● What to produce
All the data should come back exactly as it was given.

[Dataset entries]
★ ★ ★ ★
(* ===== verification/SchedulingProofs.v ===== *)
(** * What the scheduling engine guarantees

    Workspace isolation and the quota of the management handler, the claim of an
    execution by the runner, the failure breaker of a job, and the trigger: when
    a due job is run and when it never is. *)
From S2P Require Import Prelude JsValue Platform Cron Scheduling.
From stdpp Require Import sorting.
Local Open Scope Z_scope.

Definition jobs_keyed (db : sched_db) : Prop := forall id j, jobs db !! id = Some j -> jb_id j = id.

(** ** The active jobs of a workspace *)

Section count.
Variable p : job -> bool.

Definition count_jobs (js : gmap string job) : Z := Z.of_nat (length (List.filter p (snd <$> map_to_list js))).

Definition one_if (b : bool) : Z := if b then 1 else 0.

Lemma filter_length_perm (l l' : list job) : l ≡ₚ l' -> length (List.filter p l) = length (List.filter p l').
Proof.
  induction 1 as [|x l l' _ IH|x y l|l l' l'' _ IH1 _ IH2]; simpl; [done| | |congruence].
  - destruct (p x); simpl; congruence.
  - by destruct (p x), (p y).
Qed.

Lemma count_insert_fresh js id j : js !! id = None -> count_jobs (<[id := j]> js) = count_jobs js + one_if (p j).
Proof.
  intros Hn. unfold count_jobs. pose proof (map_to_list_insert js id j Hn) as Hp.
  apply (fmap_Permutation snd) in Hp. simpl in Hp.
  rewrite (filter_length_perm _ (j :: (snd <$> map_to_list js)) Hp). cbn [List.filter]. unfold one_if.
  destruct (p j); cbn [length]; lia.
Qed.

Lemma count_delete js id j : js !! id = Some j -> count_jobs js = count_jobs (delete id js) + one_if (p j).
Proof.
  intros Hj. rewrite <- (insert_delete_id js id j Hj) at 1. apply count_insert_fresh. apply lookup_delete_eq.
Qed.

Lemma count_insert js id j j' :
  js !! id = Some j -> count_jobs (<[id := j']> js) = count_jobs js - one_if (p j) + one_if (p j').
Proof.
  intros Hj. rewrite <- insert_delete_eq, count_insert_fresh by apply lookup_delete_eq.
  rewrite (count_delete js id j Hj). lia.
Qed.

(** A pointwise change that activates nothing activates nothing in total. *)
Lemma count_fmap f js : (forall j, p (f j) = true -> p j = true) -> count_jobs (f <$> js) <= count_jobs js.
Proof.
  intros Hf. induction js as [|id j js Hn IH] using map_ind; [done|].
  rewrite fmap_insert, !count_insert_fresh by (rewrite ?lookup_fmap, ?Hn; done).
  specialize (Hf j). unfold one_if. destruct (p (f j)) eqn:E; [rewrite Hf by done; simpl; lia|]. destruct (p j); simpl; lia.
Qed.
End count.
★ ★ ★ ★
● Exercise solution
(* ===== verification/SchedulingProofs.v ===== *)
(** * What the scheduling engine guarantees

    Workspace isolation and the quota of the management handler, the claim of an
    execution by the runner, the failure breaker of a job, and the trigger: when
    a due job is run and when it never is. *)
From S2P Require Import Prelude JsValue Platform Cron Scheduling.
From stdpp Require Import sorting.
Local Open Scope Z_scope.

Definition jobs_keyed (db : sched_db) : Prop := forall id j, jobs db !! id = Some j -> jb_id j = id.

(** ** The active jobs of a workspace *)

Section count.
Variable p : job -> bool.

Definition count_jobs (js : gmap string job) : Z := Z.of_nat (length (List.filter p (snd <$> map_to_list js))).

Definition one_if (b : bool) : Z := if b then 1 else 0.

Lemma filter_length_perm (l l' : list job) : l ≡ₚ l' -> length (List.filter p l) = length (List.filter p l').
Proof.
  induction 1 as [|x l l' _ IH|x y l|l l' l'' _ IH1 _ IH2]; simpl; [done| | |congruence].
  - destruct (p x); simpl; congruence.
  - by destruct (p x), (p y).
Qed.

Lemma count_insert_fresh js id j : js !! id = None -> count_jobs (<[id := j]> js) = count_jobs js + one_if (p j).
Proof.
  intros Hn. unfold count_jobs. pose proof (map_to_list_insert js id j Hn) as Hp.
  apply (fmap_Permutation snd) in Hp. simpl in Hp.
  rewrite (filter_length_perm _ (j :: (snd <$> map_to_list js)) Hp). cbn [List.filter]. unfold one_if.
  destruct (p j); cbn [length]; lia.
Qed.

Lemma count_delete js id j : js !! id = Some j -> count_jobs js = count_jobs (delete id js) + one_if (p j).
Proof.
  intros Hj. rewrite <- (insert_delete_id js id j Hj) at 1. apply count_insert_fresh. apply lookup_delete_eq.
Qed.

Lemma count_insert js id j j' :
  js !! id = Some j -> count_jobs (<[id := j']> js) = count_jobs js - one_if (p j) + one_if (p j').
Proof.
  intros Hj. rewrite <- insert_delete_eq, count_insert_fresh by apply lookup_delete_eq.
  rewrite (count_delete js id j Hj). lia.
Qed.

(** A pointwise change that activates nothing activates nothing in total. *)
Lemma count_fmap f js : (forall j, p (f j) = true -> p j = true) -> count_jobs (f <$> js) <= count_jobs js.
Proof.
  intros Hf. induction js as [|id j js Hn IH] using map_ind; [done|].
  rewrite fmap_insert, !count_insert_fresh by (rewrite ?lookup_fmap, ?Hn; done).
  specialize (Hf j). unfold one_if. destruct (p (f j)) eqn:E; [rewrite Hf by done; simpl; lia|]. destruct (p j); simpl; lia.
Qed.
End count.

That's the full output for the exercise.